(Collection entries)

Lemma unmatched_matchAll re s :
  matches_at re [] = None -> no_match_within re s [] -> matchAll re s = [].
Proof.
  intros Hnil. unfold matchAll. induction s as [|c s IH]; intros Hs; simpl.
  - unfold matches_at in Hnil. by rewrite Hnil.
  - assert (matches_at re (c :: s) = None) as Hc.
    { rewrite <- (app_nil_r (c :: s)). by apply (Hs [] (c :: s)). }
    unfold matches_at in Hc. rewrite Hc.
    apply IH. intros g1 g2 -> Hg2. by apply (Hs (c :: g1) g2).
Qed.

Lemma no_match_within_app re A S :
  no_match_within re A S -> no_match_within re S [] -> no_match_within re (A ++ S) [].
Proof.
  intros HA HS g1 g2 Hg Hg2. rewrite app_nil_r.
  apply app_eq_inv in Hg as [(k & -> & ->)|(k & -> & ->)].
  - destruct k as [|c k].
    + rewrite app_nil_l. rewrite <- (app_nil_r S). by apply (HS [] S); [|intros ->; simpl in *].
    + by apply (HA g1 (c :: k)).
  - rewrite <- (app_nil_r g2). by apply (HS k g2).
Qed.

Section OnePattern.
Context (re : regex) (Hre : protective re).

(** Once a match is replaced by its token, no match starts before the end of
    the token. *)
Lemma no_match_after_token A gap m rest i :
  no_match_within re A (gap ++ m ++ rest) ->
  no_match_within re gap (m ++ rest) ->
  matches_at re (m ++ rest) = Some (length m) ->
  no_match_within re (A ++ gap ++ token i) rest.
Proof.
  intros HA Hgap Hm B1 B2 HB HB2. rewrite (app_assoc A gap) in HB.
  apply app_eq_inv in HB as [(y & Hy & ->)|(k & -> & Hk)].
  - destruct y as [|c y].
    + destruct (token_suffix_unit i [] (token i) eq_refl) as (c & t' & Ht & Hc).
      { destruct (token_cons i) as [t' Ht']. by rewrite Ht'. }
      rewrite app_nil_l, Ht. simpl. by apply prot_token.
    + rewrite <- app_assoc. eapply prot_replaced; eauto.
      by eapply no_match_before.
  - destruct (token_suffix_unit i k B2 Hk HB2) as (c & B2' & -> & Hc).
    simpl. by apply prot_token.
Qed.

(** After the pass of a pattern, the pattern matches nowhere. *)
Lemma placed_unmatched i ms s s' :
  placed re i ms s s' ->
  forall A, no_match_within re A s -> no_match_within re (A ++ s') [].
Proof.
  induction 1 as [i s Hnone|i gap m ms rest rest' Hgap Hm Hrest IH]; intros A HA.
  - by apply no_match_within_app.
  - specialize (IH (A ++ gap ++ token i)). rewrite <- !app_assoc in IH.
    apply IH. by apply (no_match_after_token A gap m rest i).
Qed.

End OnePattern.

(** The first code unit of a match is neither a closing brace nor missing. *)
Lemma match_head re m rest :
  discreet re -> matches_at re (m ++ rest) = Some (length m) ->
  protective re -> m <> [] /\ head m <> Some 125%N.
Proof.
  intros Hd Hm Hp. destruct m as [|c m].
  - simpl in Hm. by destruct (prot_nonempty re Hp rest).
  - split; [done|]. simpl. intros [= ->]. simpl in Hm. by rewrite disc_closing in Hm.
Qed.

(** The pass of a pattern [re] creates no match of a pattern [re']. *)
Lemma placed_keeps_unmatched re re' i ms s s' :
  protective re -> discreet re -> protective re' -> discreet re' ->
  placed re i ms s s' ->
  forall A, no_match_within re' (A ++ s) [] -> no_match_within re' (A ++ s') [].
Proof.
  intros Hp Hd Hp' Hd'.
  induction 1 as [i s Hnone|i gap m ms rest rest' Hgap Hm Hrest IH]; intros A HA; [done|].
  destruct (match_head re m rest Hd Hm Hp) as [Hne Hhead].
  specialize (IH (A ++ gap ++ token i)). rewrite <- !app_assoc in IH. apply IH.
  intros g1 g2 Hg Hg2. rewrite app_nil_r. rewrite (app_assoc A gap) in Hg.
  apply app_eq_inv in Hg as [(y & Hy & ->)|(k & -> & Hk)].
  - destruct y as [|c y].
    + rewrite app_nil_l. destruct (token_cons i) as [t' ->]. simpl.
      apply prot_token; [done|]. left. constructor.
    + apply disc_replaced with (m := m); [done..|].
      specialize (HA g1 ((c :: y) ++ m ++ rest)). rewrite app_nil_r in HA. apply HA; [|done].
      rewrite (app_assoc A gap), Hy. by rewrite <- !app_assoc.
  - apply app_eq_inv in Hk as [(y & Hy & ->)|(k' & -> & Hk')].
    + destruct y as [|c y].
      * specialize (HA (A ++ gap ++ m) rest). rewrite app_nil_r in HA.
        rewrite app_nil_l in *. apply HA; [by rewrite <- !app_assoc|done].
      * destruct (token_suffix_unit i k (c :: y) Hy) as (c' & y' & [= <- <-] & Hc); [done|].
        simpl. by apply prot_token.
    + specialize (HA (A ++ gap ++ m ++ k') g2). rewrite app_nil_r in HA.
      apply HA; [|done]. rewrite Hk'. by rewrite <- !app_assoc.
Qed.

(** *** The four pattern classes *)

Lemma two_atoms_discreet ic a1 a2 :
  atom_matches ic a1 125 = false -> atom_matches ic a2 91 = false ->
  discreet (Regex [Once a1; Once a2] ic).
Proof.
  intros Hfirst Hsecond. split.
  - intros s. rewrite two_atoms. destruct s; [done|]. by rewrite Hfirst.
  - intros x m i rest Hx _ _ Hnone. rewrite two_atoms in *.
    destruct (token_cons i) as [t' ->].
    destruct x as [|x1 [|x2 x]]; [done|..]; simpl in *.
    + by rewrite Hsecond, andb_false_r.
    + done.
Qed.

Lemma token_no_closing i : 125%N ∉ token i.
Proof.
  intros (l1 & l2 & Hsplit)%list_elem_of_split.
  destruct (token_suffix_unit i l1 (125%N :: l2) Hsplit) as (c & y & [= <- <-] & [Hc|Hc]);
    [done| |lia].
  repeat (apply elem_of_cons in Hc as [Hc|Hc]; [done|]). by apply elem_of_nil in Hc.
Qed.

Lemma closing_tail_absent s : 125%N ∉ s -> match_here false closing_tail s = None.
Proof.
  intros Hs. destruct (match_here false closing_tail s) as [n|] eqn:E; [|done].
  apply closing_tail_Some in E as (run & r & _ & _ & -> & _).
  destruct Hs. rewrite elem_of_app. right. constructor.
Qed.

Lemma braces_discreet : discreet braces.
Proof.
  split.
  - intros s. by rewrite braces_cons.
  - intros x m i rest Hx Hm Hhead Hnone.
    destruct x as [|x1 x]; [done|]. rewrite <- !app_comm_cons in *. rewrite braces_cons in *.
    destruct (123 =? x1)%N; [|done].
    destruct (match_here false closing_tail (x ++ m ++ rest)) eqn:E; [done|].
    apply closing_tail_None in E as [E|[[s' E]|E]].
    + apply app_eq_nil in E as [_ E]. by apply app_eq_nil in E as [-> _].
    + destruct x as [|x2 x].
      * destruct m as [|c m]; [done|]. simpl in E. injection E as -> _. by destruct Hhead.
      * simpl in E. injection E as -> _. rewrite <- app_comm_cons.
        by rewrite closing_tail_cons, N.eqb_refl.
    + rewrite closing_tail_absent; [done|].
      intros Hin. apply E.
      apply elem_of_app in Hin as [?|Hin]; [apply elem_of_app; by left|].
      apply elem_of_app in Hin as [Ht|?]; [by apply token_no_closing in Ht|].
      apply elem_of_app. right. apply elem_of_app. by right.
Qed.

Lemma PROTECTED_PATTERNS_discreet : Forall discreet PROTECTED_PATTERNS.
Proof.
  unfold PROTECTED_PATTERNS. repeat apply Forall_cons_2; [..|apply Forall_nil_2].
  - by apply two_atoms_discreet.
  - by apply two_atoms_discreet.
  - apply braces_discreet.
  - by apply two_atoms_discreet.
Qed.

(** *** All classes in turn *)

Lemma protect_pattern_placed re st :
  protective re ->
  placed re (placeholderIndex st) (matchAll re (protectedText st)) (protectedText st)
         (protectedText (protect_pattern st re)).
Proof.
  intros Hre.
  destruct (scan_placed re (prot_nonempty re Hre) (protectedText st) (placeholderIndex st))
    as [s1 Hs1].
  assert (protectedText (protect_pattern st re) = s1) as ->; [|done].
  unfold protect_pattern, matchAll.
  rewrite (protect_matches_placed re Hre _ _ _ _ Hs1 st []); try done.
  apply no_match_within_nil.
Qed.

Lemma protect_patterns_unmatched res : forall seen st,
  Forall protective (seen ++ res) -> Forall discreet (seen ++ res) ->
  Forall (fun re => no_match_within re (protectedText st) []) seen ->
  Forall (fun re => no_match_within re (protectedText (fold_left protect_pattern res st)) [])
         (seen ++ res).
Proof.
  induction res as [|re res IH]; intros seen st Hp Hd Hseen; [by rewrite app_nil_r|].
  simpl fold_left. rewrite cons_middle, app_assoc in *.
  assert (protective re /\ discreet re) as [Hpre Hdre].
  { rewrite !Forall_app in Hp, Hd. destruct Hp as [[_ Hp] _], Hd as [[_ Hd] _].
    apply Forall_inv in Hp. apply Forall_inv in Hd. by split. }
  pose proof (protect_pattern_placed re st Hpre) as Hplaced.
  apply IH; [done..|]. apply Forall_app. split.
  - rewrite Forall_forall in Hseen |- *. intros re' Hre'.
    assert (protective re' /\ discreet re') as [Hp' Hd'].
    { rewrite !Forall_app, !Forall_forall in Hp, Hd.
      destruct Hp as [[Hp _] _], Hd as [[Hd _] _]. split; auto. }
    apply (placed_keeps_unmatched re re' _ _ _ _ Hpre Hdre Hp' Hd' Hplaced []).
    by apply Hseen.
  - apply Forall_singleton.
    apply (placed_unmatched re Hpre _ _ _ _ Hplaced []). apply no_match_within_nil.
Qed.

→ **WHAT TO PRODUCE**
When you reach the line that contains "unfold matches_at in Hc. rewrite Hc.", stop; output it and every line before it from the start of the data, exactly as written.

→ **THE COMPLETED TASK**
Lemma unmatched_matchAll re s :
  matches_at re [] = None -> no_match_within re s [] -> matchAll re s = [].
Proof.
  intros Hnil. unfold matchAll. induction s as [|c s IH]; intros Hs; simpl.
  - unfold matches_at in Hnil. by rewrite Hnil.
  - assert (matches_at re (c :: s) = None) as Hc.
    { rewrite <- (app_nil_r (c :: s)). by apply (Hs [] (c :: s)). }
    unfold matches_at in Hc. rewrite Hc.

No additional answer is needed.